When I finally stopped, I was panting, almost in tears. There was nothing left of the leech but a twist of black, like a burnt elastic band, and a burst of red the size of my palm pooling in the striations of the rock.
My blood.
—
All the way back to the cabin I was consumed with disgust.
The walk seemed longer than usual, and more perilous. I recoiled from every frond that brushed my calves, jumped at each drop of water that fell from the canopy above. The rainforest teemed with life-forms of every sort, both real and imagined. Every path was crisscrossed with the giant webs of orb-spiders. Every leaf was crawling with the black bodies of sucking, biting parasites. I swept and lashed at every sensation—on my arms, my neck, my shins. Every exposed patch of skin seemed to be alive with creeping crawling things.

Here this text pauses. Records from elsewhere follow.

Lemma filter_not_status_entries s l :
  filter (fun e : string * Charge => ch_status e.2 <> s) (map (fun c => (ch_id c, c)) l) =
  map (fun c => (ch_id c, c)) (filter (fun c => ch_status c <> s) l).
Proof.
  induction l as [|c l IH]; [done|]. cbn [map]. rewrite !filter_cons. cbn.
  destruct (decide (ch_status c <> s)); by rewrite IH.
Qed.

Lemma jm_wf_entries l : NoDup (ch_id <$> l) -> jm_wf (map (fun c => (ch_id c, c)) l).
Proof.
  unfold jm_wf, jm_keys. assert (E : map fst (map (fun c => (ch_id c, c)) l) = ch_id <$> l)
    by (induction l; simpl; f_equal; auto). by rewrite E.
Qed.

Lemma values_entries l : jm_values (map (fun c => (ch_id c, c)) l) = l.
Proof. unfold jm_values. rewrite map_map. apply map_id. Qed.

Section CommandSpecs.
Context `{WalletLib}.

(** C27: [charge cleanup] as a process, on a snapshot with distinct ids: it
    answers the number of [swept] charges, and when there was one the file
    is rewritten with the other charges in their order (by the debounced
    write the process waits for); otherwise the file is left as it was. *)
Theorem charge_cleanup_spec w ps :
  w_disk w = Snapshot ps -> NoDup (ch_id <$> ps_charges ps) ->
  let n := length (filter (fun c => ch_status c = Swept) (ps_charges ps)) in
  exists w', in_new_process charge_cleanup w = (w', Ret n) /\
    w_disk w' = if (n =? 0)%nat then Snapshot ps
                else Snapshot (mkPersisted (ps_nextAccountIndex ps)
                                 (filter (fun c => ch_status c <> Swept) (ps_charges ps)) (w_now w)).
Proof.
  intros Hd Hid n. unfold in_new_process, charge_cleanup. m_simp.
  destruct (construct_snapshot (mkConfig None None None) (restart_world w) ps Hd Hid)
    as (w1 & E1 & Hc & Hn & Ht & Hd1 & Hnow & _).
  rewrite !bind_eval, E1. unfold cleanupSweptCharges. m_simp.
  rewrite bind_eval, (cleanup_loop_spec _ [] 0 w1); [|done|rewrite Hc; by apply jm_wf_entries].
  cbn [app]. rewrite Hc, filter_status_entries, filter_not_status_entries, length_map. cbn [Nat.add]. fold n.
  unfold saveDebounceFire, persistState, modify_proc.
  destruct (decide (0 < n)%nat) as [Hpos|Hz]; m_simp; w_simpl; rewrite ?Ht.
  - eexists. split; [reflexivity|]. w_simpl. destruct (Nat.eqb_spec n 0) as [->|_]; [lia|].
    unfold snapshot. w_simpl. rewrite values_entries, Hn, Hnow. done.
  - eexists. split; [reflexivity|]. w_simpl. destruct (Nat.eqb_spec n 0) as [_|Hn0]; [|lia].
    by rewrite Hd1.
Qed.
End CommandSpecs.

(** ** Examples

    The snapshot holds [c1], pending for 1000 raw at sub-account 1000 with
    a webhook; the ledger holds a receivable block of 1000 raw on its
    address, which no listener has seen. *)
Definition ex_hook : string := "https://shop.example/hook".
Definition ex_cli_charge : Charge := example_charge "c1" 1000 "1000" "0" Pending [] (Some ex_hook).
Definition ex_cli_world : World :=
  mkWorld (initial_processor (mkConfig None None None) 1000)
    (example_wallet [("nano_1000", mkNodeAccount false 0 "" "" [mkPending "P1" 1000 "nano_payer"])])
    (Snapshot (mkPersisted 1001 [ex_cli_charge] 0)) 5000 (fun _ => Some 200%Z) [] [].

(** [charge status] on a pending charge whose funds are on its
    sub-account but were never applied: it reports [swept] and paid, the
    snapshot now holds the charge [swept] with [receivedRaw] still ["0"]
    and no transaction, and the [charge.completed] webhook it sends says
    that nothing was received, no completion time, and 1000 raw swept. *)
Theorem charge_status_sweeps_unrecorded :
  let '(w', r) := in_new_process (@charge_status example_lib "c1" true) ex_cli_world in
  (exists j, r = Ret j /\ sj_status j = "swept" /\ sj_isPaid j = true) /\
  (exists ps, w_disk w' = Snapshot ps /\
     map (fun c => (ch_status c, ch_receivedRaw c, ch_transactions c)) (ps_charges ps) = [(Swept, "0", [])]) /\
  map (fun p => (wp_status p.2, wp_receivedRaw p.2, wp_completedAt p.2, wp_sweptAmountRaw p.2)) (w_posts w')
    = [("swept", "0", None, "1000")].
Proof. vm_compute. split_and!; [by eexists|by eexists|reflexivity]. Qed.

Lemma list_by_status_spec_witness :
  list_by_status (Some "swept") (w_proc ex_cli_world) = listCharges (w_proc ex_cli_world) (Some Swept).
Proof. apply (list_by_status_spec "swept"). discriminate. Defined.

Definition ex_os : Os := mkOs None [] 100.

Lemma creates_race_orphan_witness :
  exists os1 os2, creates_race ex_os = (os1, Ret (true, true)) /\
    charge_stop os1 = (os2, Ret (Stopped 101)) /\ 100 ∈ os_live os2.
Proof.
  destruct (creates_race_orphan ex_os eq_refl) as (os1 & os2 & H1 & _ & H3 & H4 & _).
  exists os1, os2. split_and!; [exact H1|exact H3|exact H4].
Defined.

Definition ex_cleanup_world : World :=
  mkWorld (initial_processor (mkConfig None None None) 1000) (example_wallet [])
    (Snapshot (mkPersisted 1002 [example_charge "c1" 1000 "1000" "1000" Swept [] None;
                                example_charge "c2" 1001 "1000" "0" Pending [] None] 0))
    5000 (fun _ => Some 200%Z) [] [].

Lemma charge_cleanup_spec_witness :
  exists w', in_new_process charge_cleanup ex_cleanup_world = (w', Ret 1%nat) /\
    option_map (fun ps => map ch_id (ps_charges ps))
      (match w_disk w' with Snapshot ps => Some ps | _ => None end) = Some ["c2"].
Proof.
  destruct (charge_cleanup_spec ex_cleanup_world
    (mkPersisted 1002 [example_charge "c1" 1000 "1000" "1000" Swept [] None;
                       example_charge "c2" 1001 "1000" "0" Pending [] None] 0)
    eq_refl ltac:(vm_compute; repeat constructor; set_solver)) as (w' & E & D).
  exists w'. split; [exact E|]. rewrite D. reflexivity.
Defined.

(** ** [charge create] *)

(** What the commands share: the processor's world (snapshot file,
    ledger, clock, webhook endpoints) and the processes. *)
Record Cli : Type := mkCli { cli_world : World; cli_os : Os }.

Definition in_world {A} (m : M World A) : M Cli A := lift cli_world (fun w c => mkCli w (cli_os c)) m.
Definition in_os {A} (m : M Os A) : M Cli A := lift cli_os (fun o c => mkCli (cli_world c) o) m.

(** [in_new_process] on the shared state. *)
Definition cli_process {A} (m : M Cli A) : M Cli A :=
  in_world (modify restart_world);;
  a ← m;
  in_world saveDebounceFire;;
  mret a.

(** The range of a JavaScript [Date]: beyond it, [new Date(t)] is an
    Invalid Date and [toISOString()] throws a [RangeError]. *)
Definition MAX_DATE_MS : Z := 8640000000000000.
Definition date_valid (t : Z) : bool := (Z.abs t <=? MAX_DATE_MS)%Z.

(** The JSON [charge create] prints (lines 537-545). *)
Record CreateJson : Type := mkCreateJson {
  cj_id : string;
  cj_address : string;
  cj_amount : string;
  cj_amountRaw : string;
  cj_expiresAt : Z;
  cj_webhookUrl : option string;
  cj_metadata : option string;
}.

Section Create.
Context `{WalletLib}.
(** [JSON.parse(s)] does not throw. *)
Variable json_ok : string -> bool.

(** [charge create <amount> [-t minutes] [-w url] [-m json]] (lines
    472-546), [id] being the id [generateChargeId] draws.  When
    [parseInt(options.timeout)] is [NaN], [createCharge] builds a charge
    whose [expiresAt] is an Invalid Date, which the model's integer
    timestamps cannot hold; [toISOString()] then throws before the
    debounced write, so that charge is lost with the process and the
    model does not build it. *)
Definition charge_create (id amount timeout : string) (webhook metadata : option string)
    : M Cli CreateJson :=
  if negb (js_parseFloat_positive amount) then throw "Invalid amount." else
  let metadata := if truthy metadata then metadata else None in
  (match metadata with
   | Some m => if json_ok m then mret tt else throw "Invalid metadata JSON."
   | None => mret tt
   end);;
  in_world (construct (mkConfig None None (Some true)));;
  match js_parseInt timeout with
  | Some minutes =>
      chargeData ← in_world (createCharge id
                     (mkCreateChargeOptions amount (Some (minutes * 60 * 1000)) metadata webhook));
      in_os ensure_listener;;
      if date_valid (ch_expiresAt chargeData) then
        mret (mkCreateJson (ch_id chargeData) (ch_address chargeData) (ch_amountNano chargeData)
                (ch_amountRaw chargeData) (ch_expiresAt chargeData) webhook metadata)
      else throw "RangeError: Invalid time value"
  | None => in_os ensure_listener;; throw "RangeError: Invalid time value"
  end.
End Create.

(** ** Specification of [charge create] *)

Lemma ensure_listener_up os : listener_up (fst (ensure_listener os)) = true.
Proof.
  unfold ensure_listener. os_simp. destruct (listener_up os) eqn:U; os_simp; [done|].
  apply listener_up_spawned.
Qed.

(** The loop of the constructor only fills the two maps. *)
Lemma construct_loop_frame (l : list Charge) w :
  exists w', for_each l (fun charge =>
      modify_proc (upd_charges (jm_set (ch_id charge) charge));;
      modify_proc (upd_addresses (jm_set (ch_address charge) (ch_id charge)))) w = (w', Ret tt) /\
    w_disk w' = w_disk w /\ w_now w' = w_now w /\ w_wallet w' = w_wallet w /\
    pr_saveDebounceTimer (w_proc w') = pr_saveDebounceTimer (w_proc w).
Proof.
  revert w. induction l as [|c l IH]; intros w; cbn [for_each].
  - by eexists.
  - unfold modify_proc. m_simp. destruct (IH (set_proc (upd_addresses (jm_set (ch_address c) (ch_id c))
      (w_proc (set_proc (upd_charges (jm_set (ch_id c) c) (w_proc w)) w)))
      (set_proc (upd_charges (jm_set (ch_id c) c) (w_proc w)) w))) as (w' & E & F).
    exists w'. split; [exact E|]. exact F.
Qed.

(** The constructor on any file: it keeps the file, the clock and the
    ledger, and arms no write. *)
Lemma construct_frame cfg w :
  exists w', construct cfg w = (w', Ret tt) /\
    w_disk w' = w_disk w /\ w_now w' = w_now w /\ w_wallet w' = w_wallet w /\
    pr_saveDebounceTimer (w_proc w') = false.
Proof.
  unfold construct. m_simp. destruct (w_disk w) as [| |ps] eqn:D; m_simp; [by eexists..|].
  unfold modify_proc. m_simp. rewrite bind_eval.
  match goal with |- context [for_each ?l _ ?w0] => destruct (construct_loop_frame l w0) as (w' & E & F) end.
  unfold modify_proc in E. rewrite E. unfold emit. m_simp. eexists. split; [reflexivity|]. w_simpl. by rewrite <- D.
Qed.

Lemma in_world_bind_eval {A B} (m : M World A) (f : A -> M Cli B) c :
  (in_world m ≫= f) c = match m (cli_world c) with
                        | (w', Ret a) => f a (mkCli w' (cli_os c))
                        | (w', Throw e) => (mkCli w' (cli_os c), Throw e)
                        end.
Proof. unfold in_world, in_os. by rewrite lift_bind_eval. Qed.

Before I finally passed through the gates of the national park, I had removed three more leeches from my boots. It was an enormous relief to feel the concrete beneath me again: man-made, impervious, reassuringly lifeless.
But the disgust stayed with me.
It was a feeling I knew well, however indirectly. In the months before she left, I had seen it creep across Sallie’s face like a shadow, seen it pull down the edges of her mouth, seen it in the way she turned from me, as though unable to bear the sight of me any longer.
“It’s like living with a black hole,” she had said.
And then: “I hate who I am with you.”
And then: “You’re draining the life from me.”
It made no sense to me. I heard the words, but it seemed she was talking about some other person—someone I did not recognize and could not identify with.
In the time we’d been together, I’d done all I could to become the perfect partner. I was dedicated to her constant happiness, molding myself precisely to each contour of her personality. Every quality she disliked in a man—vanity, aggression, jealousy, protectiveness—I erased from myself as though they had never been. Her likes became mine. Her interests and opinions too. I cooked her favorite foods, met up with her friends in her favorite bars, massaged her feet to her favorite movies. I wanted everything to be perfect for her, for every one of our moments together to be a festival of worship, a religious devotion with her the central deity.
But as I came close to that idea of perfection on which I’d staked everything, Sallie began to change. That shadow fell across her eyes. That twist appeared at the corner of her mouth. Finally, there came the looks of unmistakable contempt.
“But I love you,” I had said.
“You love something,” she said. “But it isn’t me.”
“And you? Do you . . . ?” I couldn’t bring myself to say it.
“Do I love you?” She said, and looked at me as though at a complete stranger. “What’s there to love?”
Sallie and I continued to live together for some weeks after that, but we were just bodies drifting through a vacuum: all coldness and silence and the mounting fear of suffocation. I went through the motions, carrying on as though nothing had changed, perhaps believing that those words could be undone or overpowered by the simple repetition of established habits. But the change was written on her face. The twist grew into a sneer and, soon enough, I had to accept that it was over.
Within days of moving out, Sallie started seeing her ex—the one that I had worked so hard to be nothing like. Shortly after, she set off for Europe on some pseudo-existential jaunt; to ‘find herself,’ perhaps, or to put as much distance as she could between her and me.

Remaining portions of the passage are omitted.